渦から離れた花弁がひらひらと舞って、横たわる女性たちに降る。すると、彼女たちの額に落ちた花弁が蒼い光を発した。小さな光の粒がはじける。すると、かたく閉じられていた瞼が開いた。
「おお……!」
市長や大臣、神官らが驚嘆の声をあげた。
女性たちは、中心に横たわっていた者から順に、目覚めていく。
一様に目を開け、戸惑いの表情を浮かべ、周囲を見渡して互いの様子を観察した。
祭礼殿の外に集まっていた市民たちが中の様子を感じとって傾れこもうとするのをペトロフ将軍が兵たちと抑えていたが、何人かはそれを突破し、目を覚ました家族にすがりついた。
そして、彼女たちは見た。
祭礼殿の神聖な座に立ち、春の女神の象徴である蒼い薔薇の花びらに巻かれた、美しい姫。
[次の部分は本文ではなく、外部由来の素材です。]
(** The test for a power of two. *)
Lemma land_pred x : 0 < x -> Z.land x (x - 1) = 0 <-> x = 2 ^ Z.log2 x.
Proof.
  intros Hx. pose proof (Z.log2_spec x Hx) as [H1 H2]. pose proof (Z.log2_nonneg x) as H0. split.
  - intros Hl. destruct (Z.eq_dec x (2 ^ Z.log2 x)) as [|Hne]; [done|exfalso].
    assert (Ht : Z.testbit (Z.land x (x - 1)) (Z.log2 x) = true).
    { rewrite Z.land_spec, Z.bit_log2 by done. cbn [andb].
      rewrite <-(Z.log2_unique (x - 1) (Z.log2 x)) by lia. apply Z.bit_log2. lia. }
    by rewrite Hl, Z.bits_0 in Ht.
  - intros ->. replace (2 ^ Z.log2 x - 1) with (Z.ones (Z.log2 x)) by (rewrite Z.ones_equiv; lia).
    rewrite Z.land_ones by done. by apply Z_mod_same_full.
Qed.

Lemma wp_bit_length n k w x p2 (Q : Z -> world -> Prop) :
  0 <= x -> 0 <= p2 -> (x = 0 -> Q p2 w) -> (0 < x -> Q (p2 + Z.log2 x + 1) w) ->
  p2 + x < 4294967296 -> (x = 0 /\ 0 < Z.of_nat k \/ 0 < x /\ Z.log2 x + 1 < Z.of_nat k) ->
  wp n (loop_k k (fun '(p2, nel) =>
    if negb (nel =? 0) then next (u32 (p2 + 1), Z.shiftr nel 1) else brk p2) (p2, x)) w Q.
Proof.
  revert x p2. induction k as [|k IH]; intros x p2 Hx Hp H0 H1 Hr Hk; [pose proof (Z.log2_nonneg x); lia|].
  wp_loop. destruct (Z.eqb_spec x 0) as [->|Hne]; cbn [negb]; wp_steps; [by apply H0|].
  rewrite u32_small by lia. pose proof (Z.log2_nonneg x) as Hl0. rewrite Z.shiftr_div_pow2 by lia.
  change (2 ^ 1) with 2. destruct (Z.eq_dec x 1) as [->|Hne1].
  - change (1 / 2) with 0. change (Z.log2 1) with 0 in *. apply IH; try lia.
    intros _. eqapply (H1 ltac:(lia)). lia.
  - assert (E : Z.log2 x = Z.log2 (x / 2) + 1).
    { pose proof (Z.log2_shiftr x 1 ltac:(lia)) as El. rewrite Z.shiftr_div_pow2 in El by lia.
      change (2 ^ 1) with 2 in El. pose proof (Z.log2_pos x ltac:(lia)). lia. }
    apply IH; try lia. intros _. eqapply (H1 ltac:(lia)). lia.
Qed.

Lemma wp_buckets n w nel (Q : Z -> world -> Prop) :
  0 <= nel < 4294967296 -> (28 <= n)%nat -> Q (table_size nel) w -> wp n (buckets nel) w Q.
Proof.
  intros Hn Hf HQ. unfold buckets. cbn zeta. pose proof (clamped_range nel) as Hc.
  replace (if MAX_BUCKETS <? (if nel <? MIN_BUCKETS then MIN_BUCKETS else nel) then MAX_BUCKETS
    else (if nel <? MIN_BUCKETS then MIN_BUCKETS else nel)) with (clamped nel).
  2: { unfold clamped. destruct (Z.ltb_spec nel MIN_BUCKETS), (Z.ltb_spec MAX_BUCKETS MIN_BUCKETS);
    try done; try destruct (Z.ltb_spec MAX_BUCKETS nel); lia. }
  rewrite u32_small by lia. set (x := clamped nel) in *. unfold table_size in HQ. fold x in HQ.
  pose proof (land_pred x ltac:(lia)) as HP. pose proof (Z.log2_spec x ltac:(lia)) as Hs.
  pose proof (Z.log2_le_mono _ _ (proj2 Hc)) as Hl. change (Z.log2 67108864) with 26 in Hl.
  destruct (Z.eqb_spec (Z.land x (x - 1)) 0) as [E|E]; cbn [negb].
  - wp_steps. apply HP in E. rewrite E, Z.log2_up_pow2, <-E in HQ by apply Z.log2_nonneg. exact HQ.
  - assert (Hup : Z.log2_up x = Z.log2 x + 1).
    { apply Z.log2_up_unique; [pose proof (Z.log2_nonneg x); lia|].
      replace (Z.pred (Z.log2 x + 1)) with (Z.log2 x) by lia.
      split; [|rewrite <-Z.add_1_r in *; lia].
      destruct (Z.eq_dec x (2 ^ Z.log2 x)) as [Ex|Ex]; [by apply HP in Ex|lia]. }
    wp_step. apply wp_loop_k, wp_bit_length; try lia. intros _. wp_steps. rewrite Z.shiftl_1_l, u32_small.
    + eqapply HQ. rewrite Hup. f_equal; lia.
    + assert (Hl26 : Z.log2 x + 1 <= 27) by lia. split; [lia|].
      apply Z.le_lt_trans with (2 ^ 27); [apply Z.pow_le_mono_r; lia|lia].
Qed.

(** SLIST_INIT of every bucket. *)
Lemma wp_init_buckets n k B w K htab T size vs i F (Q : unit -> world -> Prop) :
  state B w K (words T (repeat 0 i ++ drop i vs) ++ (htable htab, T) :: (htablesize htab, size) :: F) ->
  size = zlen vs -> size <= 67108864 -> (i <= length vs)%nat -> (length vs < k + i)%nat ->
  (forall w', state B w' K (words T (repeat 0 (length vs)) ++ (htable htab, T) :: (htablesize htab, size) :: F) -> Q tt w') ->
  wp n (loop_k k (fun idx =>
    n ← load32 (htablesize htab);
    if idx <? n then t ← load32 (htable htab); store32 (t + 4 * idx) 0 ;; next (u32 (idx + 1))
    else brk tt) (Z.of_nat i)) w Q.
Proof.
  intros Hw -> Hsz Hi Hk HQ. revert w i Hw Hi Hk.
  induction k as [|k IH]; intros w i Hw Hi Hk; [lia|]. wp_loop.
  wp_step. eapply wp_state_load; [exact Hw|apply elem_of_app; right; right; by left|]. wp_if.
  - wp_step. eapply wp_state_load; [exact Hw|apply elem_of_app; right; by left|].
    destruct (lookup_lt_is_Some_2 vs i) as [v Hv]; [lia|].
    rewrite (drop_S _ _ _ Hv), words_app in Hw. cbn [words] in Hw. rewrite repeat_length in Hw.
    wp_step. eapply (wp_state_store_in _ _ _ _ _ v); [exact Hw| |lia|].
    { rewrite <-app_assoc. symmetry. cbn [app]. apply Permutation_middle. }
    clear w Hw. intros w Hw. wp_steps.
    replace (u32 (Z.of_nat i + 1)) with (Z.of_nat (S i)) by (rewrite u32_small; lia).
    apply IH; [|lia..]. replace (repeat 0 (S i)) with (repeat 0 i ++ [0]) by (symmetry; apply (repeat_app 0 i 1) || (change [0] with (repeat 0 1); rewrite <-repeat_app; f_equal; lia)).
    rewrite <-app_assoc, words_app. cbn [words app]. rewrite repeat_length, <-app_assoc.
    eapply state_proper; [reflexivity|symmetry; cbn [app]; apply Permutation_middle|exact Hw].
  - wp_steps. apply HQ. assert (i = length vs) as -> by lia. rewrite drop_all, app_nil_r in Hw. exact Hw.
Qed.

(** An empty table. *)
Lemma chains_empty k : chains (repeat [] k) = [].
Proof. unfold chains. induction k as [|k IH]; [done|]. exact IH. Qed.

Lemma first_empty k : map first (repeat [] k) = repeat 0 k.
Proof. rewrite map_repeat. done. Qed.

Lemma concat_empty k : concat (repeat (@nil hentry) k) = [].
Proof. induction k as [|k IH]; [done|exact IH]. Qed.

Lemma contents_empty k : contents (repeat [] k) = ∅.
Proof. unfold contents. by rewrite concat_empty. Qed.

Lemma wp_hcreate_r n B w K htab nel t z F (Q : Z -> world -> Prop) :
  state B w K ((htable htab, t) :: (htablesize htab, z) :: F) -> 0 <= nel < 4294967296 ->
  (28 <= n)%nat -> (Z.to_nat (table_size nel) < n)%nat -> (alloc_fuel <= n)%nat ->
  (t <> 0 -> Q 0 (set_reent (set_errno EINVAL (w_reent w)) w)) ->
  (forall w', t = 0 -> state B w' K ((htable htab, 0) :: (htablesize htab, table_size nel) :: F) ->
    _errno (w_reent w') = ENOMEM -> Q 0 w') ->
  (forall T w', t = 0 -> B !! T = None -> table (<[T := 4 * table_size nel]> B) w' K htab T
    (repeat [] (Z.to_nat (table_size nel))) F -> Q 1 w') ->
  wp n (hcreate_r malloc nel htab) w Q.
Proof.
  intros Hw Hnel Hf Hfs Hfa Hbusy Hnomem Hnew. unfold hcreate_r.
  wp_step. eapply wp_state_load; [exact Hw|by left|].
  destruct (Z.eqb_spec t 0) as [->|Ht]; cbn [negb]; [|wp_steps; by apply Hbusy].
  wp_step. apply wp_buckets; [done..|]. pose proof (table_size_range nel) as Hr.
  destruct (table_size_pow nel) as (k & Hk & Ek). set (size := table_size nel) in *.
  wp_step. eapply wp_state_store_in; [exact Hw|apply perm_swap|lia|]. clear w Hw Hbusy. intros w Hw.
  wp_step. eapply wp_state_load; [exact Hw|by left|].
  rewrite u32_small by lia. wp_step. replace (size * 4) with (4 * Z.of_nat (Z.to_nat size)) by lia.
  eapply wp_state_malloc; [exact Hw|done|lia|lia|..].
  - clear w Hw. intros w Hw. wp_step.
    eapply wp_state_store_in; [exact Hw|apply perm_swap|lia|]. clear w Hw. intros w Hw.
    wp_step. eapply wp_state_load; [exact Hw|by left|]. change (0 =? 0) with true. wp_steps. apply Hnomem; [done|by destruct Hw; split|done].
  - clear w Hw. intros T vs w Hvs HT HT0 Hw. rewrite Z2Nat.id in Hw by lia.
    assert (HTr : 0 <= T < 4294967296).
    { destruct vs as [|v vs]; [simpl in Hvs; lia|]. eapply (state_cell _ _ _ _ T v) in Hw as [? _]; [lia|by left]. }
    wp_step. eapply (wp_state_store_in _ _ _ _ _ 0 T ((htablesize htab, size) :: words T vs ++ F)); [exact Hw|solve_Permutation|done|].
    clear w Hw. intros w Hw.
    wp_step. eapply wp_state_load; [exact Hw|by left|]. rewrite (proj2 (Z.eqb_neq T 0)) by done.
    wp_step. apply wp_loop_k. eapply (wp_init_buckets _ _ _ _ _ _ T size vs 0%nat F); [|lia|lia|lia|lia|].
    { eapply state_proper; [reflexivity| |exact Hw]. cbn [repeat app]. rewrite drop_0. solve_Permutation. }
    clear w Hw. intros w Hw. wp_steps. apply (Hnew T); [done..|].
    assert (Hlen : zlen (repeat (@nil hentry) (Z.to_nat size)) = size) by (rewrite repeat_length; lia).
    split.
    + unfold table_cells. rewrite Hlen, first_empty, chains_empty, app_nil_r. rewrite Hvs in Hw.
      eapply state_proper; [reflexivity| |exact Hw]. cbn [app]. solve_Permutation.
    + rewrite Hlen. exists k. split; [lia|done].
    + rewrite Hlen. apply lookup_insert_eq.
    + intros i b e Hi He. apply list_elem_of_lookup_2, list_elem_of_In, repeat_spec in Hi. subst b. by apply elem_of_nil in He.
    + rewrite concat_empty. constructor.
Qed.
彼女の身体に渦巻く花びらが広がって、舞い落ち、眠る女性の額に光っては目覚めさせていく。
祭礼殿の開いた扉や窓から、女性たちの家族も、その光景を見た。
神々しいほどに美しい。
腕を広げたエルダから、花びらがいっせいに、飛び立つように吹き上がる。蒼い花弁の渦は空を流れる川となり、光の粒と化して、やがて弾けて消えた。
「姫……」
さすがの豪傑、ペトロフ将軍も声がかすれている。それほど、この世のものとは思えぬ光景だった。
長い睫が震え、エヴァリードが目を開ける。
その姿は、女神自身とも見えた。
「エ……エルダ!」
ボリスが駆け寄り、その手をとった。
やさしい、春の空を思わせる瞳が、無垢な光を宿して見上げてくる。ボリスは声をなくした。
つめたい手は柔らかく、なめらかで、そして以前よりも生命力が高まっている。
そのときボリスが何を言おうとしたか、エヴァリードはわからなかった。いつのまにか、イワンが傍まで歩み寄ってきていた。
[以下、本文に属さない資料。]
(* ===== verification/StdioSpec.v ===== *)
(** * Output streams: buffering as a refinement of writing at once

    What the library promises of a stream: the file and the buffer together hold
    what the program wrote, in order.  The file behind a stream is a class; the
    buffering is invisible but for the moment at which the file is written. *)

From S2P Require Import Prelude CMonad Words Memory StrScan MemCopy Stdio.

(** ** Flags *)

Lemma flag_set fp f g : flag (set_flag f fp) g = flag fp g || negb (Z.land f g =? 0).
Proof.
  unfold flag, set_flag. cbn [_flags set_flags]. rewrite Z.land_lor_distr_l.
  destruct (Z.eqb_spec (Z.land (_flags fp) g) 0) as [->|H1]; [done|].
  destruct (Z.eqb_spec (Z.lor (Z.land (_flags fp) g) (Z.land f g)) 0) as [[? _]%Z.lor_eq_0_iff|]; done.
Qed.

Lemma flag_clear fp f g : Z.land f g = 0 -> flag (clear_flag f fp) g = flag fp g.
Proof.
  intros H. unfold flag, clear_flag. cbn [_flags set_flags]. do 2 f_equal.
  rewrite <-Z.land_assoc. f_equal. apply Z.bits_inj'. intros i Hi.
  apply (f_equal (fun x => Z.testbit x i)) in H. revert H.
  rewrite !Z.land_spec, Z.lnot_spec, Z.bits_0 by done.
  by destruct (Z.testbit f i), (Z.testbit g i).
Qed.

Lemma flag_cleared fp f g : Z.land f g = g -> flag (clear_flag f fp) g = false.
Proof.
  intros H. unfold flag, clear_flag. cbn [_flags set_flags]. apply negb_false_iff, Z.eqb_eq.
  apply Z.bits_inj'. intros i Hi. apply (f_equal (fun x => Z.testbit x i)) in H. revert H.
  rewrite !Z.land_spec, Z.lnot_spec, Z.bits_0 by done.
  by destruct (Z.testbit (_flags fp) i), (Z.testbit f i), (Z.testbit g i).
Qed.

(** Two streams agree on what output depends on. *)
Record alike (fp fp' : FILE) : Prop := {
  alike_p : _p fp' = _p fp;
  alike_w : _w fp' = _w fp;
  alike_bf : _bf fp' = _bf fp;
  alike_lbfsize : _lbfsize fp' = _lbfsize fp;
  alike_file : _file fp' = _file fp;
  alike_nbuf : _nbuf fp' = _nbuf fp;
  alike_flags : Forall (fun g => flag fp' g = flag fp g) [__SWR; __SSTR; __SNBF; __SLBF; __SMBF];
}.

#[export] Instance alike_preorder : PreOrder alike.
Proof.
  split.
  - intros fp. split; [done..|]. by rewrite Forall_forall.
  - intros fp1 fp2 fp3 [? ? ? ? ? ? H] [? ? ? ? ? ? H']. split; [congruence..|].
    rewrite Forall_forall in *. intros g Hg. by rewrite H', H.
Qed.

Lemma alike_flag fp fp' g : alike fp fp' -> g ∈ [__SWR; __SSTR; __SNBF; __SLBF; __SMBF] ->
  flag fp' g = flag fp g.
Proof. intros [_ _ _ _ _ _ H]. rewrite Forall_forall in H. apply H. Qed.

Lemma alike_set f fp : Forall (fun g => Z.land f g = 0) [__SWR; __SSTR; __SNBF; __SLBF; __SMBF] ->
  alike fp (set_flag f fp).
Proof.
  intros H. split; [done..|]. eapply Forall_impl; [exact H|]. intros g Hg.
  cbv beta in Hg. by rewrite flag_set, Hg, orb_false_r.
Qed.

Lemma alike_clear f fp : Forall (fun g => Z.land f g = 0) [__SWR; __SSTR; __SNBF; __SLBF; __SMBF] ->
  alike fp (clear_flag f fp).
Proof.
  intros H. split; [done..|]. eapply Forall_impl; [exact H|]. intros g Hg. by apply flag_clear.
Qed.

Lemma alike_ORIENT fp : alike fp (ORIENT fp).
Proof.
  unfold ORIENT. destruct (flag fp __SORD); [done|].
  trans (set_flag __SORD fp); [by apply alike_set; repeat constructor|]. split; [done..|].
  by rewrite Forall_forall.
Qed.

(** ** The file behind a stream *)

(** A write takes some of the bytes, or fails and takes none. *)
Class writer (write : Z -> Z -> F Z) := {
  written_to : Z -> io -> list Z;
  write_fuel : nat;
  wp_write n p l fp w (Q : Z * FILE -> world -> Prop) :
    (write_fuel <= n)%nat -> mem_ok (w_mem w) -> bytes (w_mem w) p l -> l <> [] ->
    (forall t fp' w', alike fp fp' -> w_mem w' = w_mem w -> t <= 0 ->
      written_to (_file fp) (w_io w') = written_to (_file fp) (w_io w) -> Q (t, fp') w') ->
    (forall k fp' w', alike fp fp' -> w_mem w' = w_mem w -> (0 < k <= length l)%nat ->
      written_to (_file fp) (w_io w') = written_to (_file fp) (w_io w) ++ take k l ->
      Q (Z.of_nat k, fp') w') ->
    wp n (write p (zlen l) fp) w Q;
}.

(** The system's descriptors, and the streams that use them. *)
Class descriptors (_write_r : Z -> Z -> Z -> C Z) (_lseek_r : Z -> Z -> Z -> C Z) := {
  contents : Z -> io -> list Z;
  system_fuel : nat;
  wp_write_r n fd p l w (Q : Z -> world -> Prop) :
    (system_fuel <= n)%nat -> mem_ok (w_mem w) -> bytes (w_mem w) p l -> l <> [] ->
    (forall t w', w_mem w' = w_mem w -> t <= 0 -> contents fd (w_io w') = contents fd (w_io w) ->
      Q t w') ->
    (forall k w', w_mem w' = w_mem w -> (0 < k <= length l)%nat ->
      contents fd (w_io w') = contents fd (w_io w) ++ take k l -> Q (Z.of_nat k) w') ->
    wp n (_write_r fd p (zlen l)) w Q;
  wp_lseek_r n fd offset whence w (Q : Z -> world -> Prop) :
    (system_fuel <= n)%nat ->
    (forall r w', w_mem w' = w_mem w -> contents fd (w_io w') = contents fd (w_io w) -> Q r w') ->
    wp n (_lseek_r fd offset whence) w Q;
}.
「エルダ姫。そなたも女神に召されたようだね。女神から、みなを目覚めさせる力を託されたのだろう」
その、ボリスと同じ色の瞳にあった感情の呼び名を、彼女は思いつけなかった。
絶対的な安堵、深い悲しみ、揺るぎない信頼、息苦しいまでの絶望と希望、そして消せない熱望。喜び。すべてが、ひとつひとつに分かれられないほど緻密に絡みあい、混ざりあっている。
小さく、しかし迷わずに頷いた彼女の周囲から、人々の歓喜の叫び、感謝と賞賛の叫びが上がった。